═════ Supplied material ═════
Definition grokCredentialUsable (credential : SiteCredential) (state : option SiteAPIKeyState) : bool :=
  if negb (credentialUsable credential) then false
  else match state with
       | None => true
       | Some state =>
           let status := ToLower (TrimSpace (ks_SyncStatus state)) in
           negb (negb (ks_Enabled state) || bool_decide (status = "failed") || bool_decide (status = "reauth_required"))
       end.

Definition grokCredentialCandidates (credentials : list GatewayCredential) (states : list SiteAPIKeyState)
    : list grokCredentialCandidate :=
  let statesByID := statesByCredentialID states in
  omap (λ credential,
    if negb (HasPrefix (cr_CredentialType (gc_Credential credential)) "grok_sso:") then None
    else
      let state := statesByID !! cr_ID (gc_Credential credential) in
      if negb (grokCredentialUsable (gc_Credential credential) state) then None
      else
        let state := default zeroState state in
        let remainingQuota :=
          if ks_UnlimitedQuota state then max_int64 else default 0 (ks_RemainQuota state) in
        Some (mkGrokCandidate credential remainingQuota)) credentials.

(** The keys [forwardGatewayRequest] tries for a candidate, in order (those of a Grok site
    in the order of its selector); [None] is upstream_credential_unavailable. *)
Definition requestCredentials (t : Tables) (now : Z) (siteID : uuid) (siteType : string) (siteModelID : uuid)
    (supportedEndpointTypes : list string) : option (list GatewayCredential) :=
  credentials ← gatewayCredentials t now siteID siteType siteModelID supportedEndpointTypes;
  if isGrokSite siteType then
    let grokCandidates := grokCredentialCandidates credentials (statesOf siteID t) in
    if bool_decide (grokCandidates = []) then None else Some (map gk_Credential grokCandidates)
  else Some credentials.
End usable.

(** ** The order of keys *)

Lemma SiteCredentialRoutingPriority_number c : is_nan (SiteCredentialRoutingPriority c) = false.
Proof.
  unfold SiteCredentialRoutingPriority, in_range. destruct (cr_RoutingPriority c) eqn:E; by case_match.
Qed.

Section order.
Context `{UuidString}.

Definition by_priority (x y : GatewayCredential) : bool :=
  flt (SiteCredentialRoutingPriority (gc_Credential y)) (SiteCredentialRoutingPriority (gc_Credential x)).
Definition by_key {A} (f : A → Z) (x y : A) : bool := f x <? f y.
Definition by_id (x y : GatewayCredential) : bool :=
  string_ltb (uuid_String (cr_ID (gc_Credential x))) (uuid_String (cr_ID (gc_Credential y))).

#[local] Instance by_priority_order : StrictWeak by_priority (λ _, True).
Proof.
  split; unfold by_priority.
  - intros x y _ _. apply flt_asym; apply SiteCredentialRoutingPriority_number.
  - intros x y z _ _ _ H1 H2. eapply not_flt_trans; [apply SiteCredentialRoutingPriority_number..|exact H2|exact H1].
Qed.

#[export] Instance by_key_order {A} (f : A → Z) : StrictWeak (by_key f) (λ _, True).
Proof. split; unfold by_key; intros; bool_to_prop; apply Z.ltb_ge; lia. Qed.

#[export] Instance by_id_order : StrictWeak by_id (λ _, True).
Proof.
  split; unfold by_id.
  - intros x y _ _. apply string_ltb_asym.
  - intros x y z _ _ _. apply string_not_ltb_trans.
Qed.

Definition credential_lex : GatewayCredential → GatewayCredential → bool :=
  lex by_priority (lex (by_key (λ x, - (gatewayCredentialQuotaRank (gc_State x)).1))
    (lex (by_key (λ x, - (gatewayCredentialQuotaRank (gc_State x)).2))
      (lex (by_key (λ x, - gc_ModelUpdatedAt x))
        (lex (by_key (λ x, cr_CreatedAt (gc_Credential x))) by_id)))).

Lemma lex_key {A} (f : A → Z) (less2 : A → A → bool) x y :
  lex (by_key f) less2 x y = if negb (f x =? f y) then f x <? f y else less2 x y.
Proof.
  unfold lex, by_key. destruct (Z.ltb_spec (f x) (f y)), (Z.ltb_spec (f y) (f x)), (Z.eqb_spec (f x) (f y));
    cbn; try done; lia.
Qed.

Lemma lex_neither {A} (less1 less2 : A → A → bool) x y :
  lex less1 less2 x y = false → lex less1 less2 y x = false → less2 x y = false ∧ less2 y x = false.
Proof. unfold lex. by destruct (less1 x y), (less1 y x). Qed.

Lemma credential_less_lex x y : credential_less x y = credential_lex x y.
Proof.
  unfold credential_less, credential_lex. rewrite feq_flt by apply SiteCredentialRoutingPriority_number.
  unfold lex at 1, by_priority. change fgt with (λ x y, flt y x). cbv beta.
  set (p := SiteCredentialRoutingPriority (gc_Credential x)). set (q := SiteCredentialRoutingPriority (gc_Credential y)).
  rewrite (andb_comm (negb (flt p q))).
  destruct (flt q p), (flt p q); cbn [negb andb]; try done.
  destruct (gatewayCredentialQuotaRank (gc_State x)) as [r1 n1] eqn:Ex,
    (gatewayCredentialQuotaRank (gc_State y)) as [r2 n2] eqn:Ey.
  rewrite !lex_key, Ex, Ey. cbn [fst snd].
  assert (Hneg : ∀ a b, (- a =? - b) = (a =? b)) by (intros; apply eq_true_iff_eq; rewrite !Z.eqb_eq; lia).
  assert (Hlt : ∀ a b, (- a <? - b) = (b <? a)) by (intros; apply eq_true_iff_eq; rewrite !Z.ltb_lt; lia).
  by rewrite !Hneg, !Hlt.
Qed.

#[export] Instance credential_less_order : StrictWeak credential_less (λ _, True).
Proof.
  pose proof (_ : StrictWeak credential_lex (λ _, True)) as [Hasym Htrans].
  split.
  - intros x y Hx Hy. rewrite !credential_less_lex. by apply Hasym.
  - intros x y z Hx Hy Hz. rewrite !credential_less_lex. by apply Htrans.
Qed.

(** Two keys neither of which goes first are the same key. *)
Lemma credential_less_total x y :
  Inj (=) (=) uuid_String → equivb credential_less x y = true →
  cr_ID (gc_Credential x) = cr_ID (gc_Credential y).
Proof.
  intros Hinj. unfold equivb. rewrite !credential_less_lex.
  rewrite andb_true_iff, !negb_true_iff. unfold credential_lex. intros [H1 H2].
  do 5 (apply (lex_neither _ _ _ _ H1) in H2 as [H3 H4]; clear H1; rename H3 into H1, H4 into H2).
  apply Hinj. by apply string_ltb_eq.
Qed.

Lemma SortGatewayCredentials_perm l : Permutation l (SortGatewayCredentials l).
Proof. apply SliceStable_perm. Qed.

Definition credential_id (g : GatewayCredential) : uuid := cr_ID (gc_Credential g).

Lemma NoDup_fmap_inj {A B} (f : A → B) (l : list A) x y :
  NoDup (f <$> l) → x ∈ l → y ∈ l → f x = f y → x = y.
Proof.
  intros Hnd [i Hi]%list_elem_of_lookup [j Hj]%list_elem_of_lookup Hf.
  assert (i = j) as ->; [|congruence].
  eapply NoDup_lookup; [exact Hnd|..]; rewrite list_lookup_fmap; [by rewrite Hi|]. by rewrite Hj, Hf.
Qed.

(** Keys are sorted the same in whatever order they come. *)
Lemma SortGatewayCredentials_no_order l l' :
  Inj (=) (=) uuid_String → NoDup (credential_id <$> l) → Permutation l l' →
  SortGatewayCredentials l = SortGatewayCredentials l'.
Proof.
  intros Hinj Hnd Hp. apply (SliceStable_no_order _ (λ _, True)); [|done|].
  - apply list.Forall_forall. done.
  - intros x y Hx Hy He. eapply (NoDup_fmap_inj credential_id); [done..|]. by apply credential_less_total.
Qed.
End order.

(** ** Maps made of rows *)

Section by_id_maps.
Context {A : Type} (key : A → uuid).

Lemma fold_insert_perm (l l' : list A) (m : gmap uuid A) :
  NoDup (key <$> l) → Permutation l l' →
  fold_left (λ m x, <[key x := x]> m) l m = fold_left (λ m x, <[key x := x]> m) l' m.
Proof.
  intros Hnd Hp. revert m Hnd. induction Hp as [|x l l' Hp IH|x y l|l l' l'' Hp1 IH1 Hp2 IH2]; intros m Hnd.
  - done.
  - cbn. apply IH. by apply list.NoDup_cons in Hnd as [_ ?].
  - cbn. f_equal. apply insert_insert_ne. rewrite !fmap_cons in Hnd.
    apply list.NoDup_cons in Hnd as [Hn _]. intros E. apply Hn. rewrite E. by left.
  - rewrite IH1 by done. apply IH2. by rewrite <-Hp1.
Qed.

Lemma fold_insert_lookup (l : list A) (m : gmap uuid A) k :
  NoDup (key <$> l) →
  fold_left (λ m x, <[key x := x]> m) l m !! k
  = match find (λ x, bool_decide (key x = k)) l with Some x => Some x | None => m !! k end.
Proof.
  revert m. induction l as [|x l IH]; intros m Hnd; [done|]. cbn [fold_left find].
  rewrite fmap_cons in Hnd. apply list.NoDup_cons in Hnd as [Hn Hnd]. rewrite IH by done.
  case_bool_decide as E.
  - destruct (find _ l) as [y|] eqn:F; [|by subst; rewrite lookup_insert_eq].
    apply find_some in F as [Hy%list_elem_of_In Hk%bool_decide_eq_true]. exfalso. apply Hn.
    rewrite E, <-Hk. by apply list_elem_of_fmap_2.
  - destruct (find _ l); [done|]. by rewrite lookup_insert_ne.
Qed.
═════
Work to be completed:
What you return must be an exact retyping of the lines above starting at the line with "do 5 (apply" and ending at the line with "Definition credential_id (g", and nothing besides.

Response box:
  do 5 (apply (lex_neither _ _ _ _ H1) in H2 as [H3 H4]; clear H1; rename H3 into H1, H4 into H2).
  apply Hinj. by apply string_ltb_eq.
Qed.

Lemma SortGatewayCredentials_perm l : Permutation l (SortGatewayCredentials l).
Proof. apply SliceStable_perm. Qed.

Definition credential_id (g : GatewayCredential) : uuid := cr_ID (gc_Credential g).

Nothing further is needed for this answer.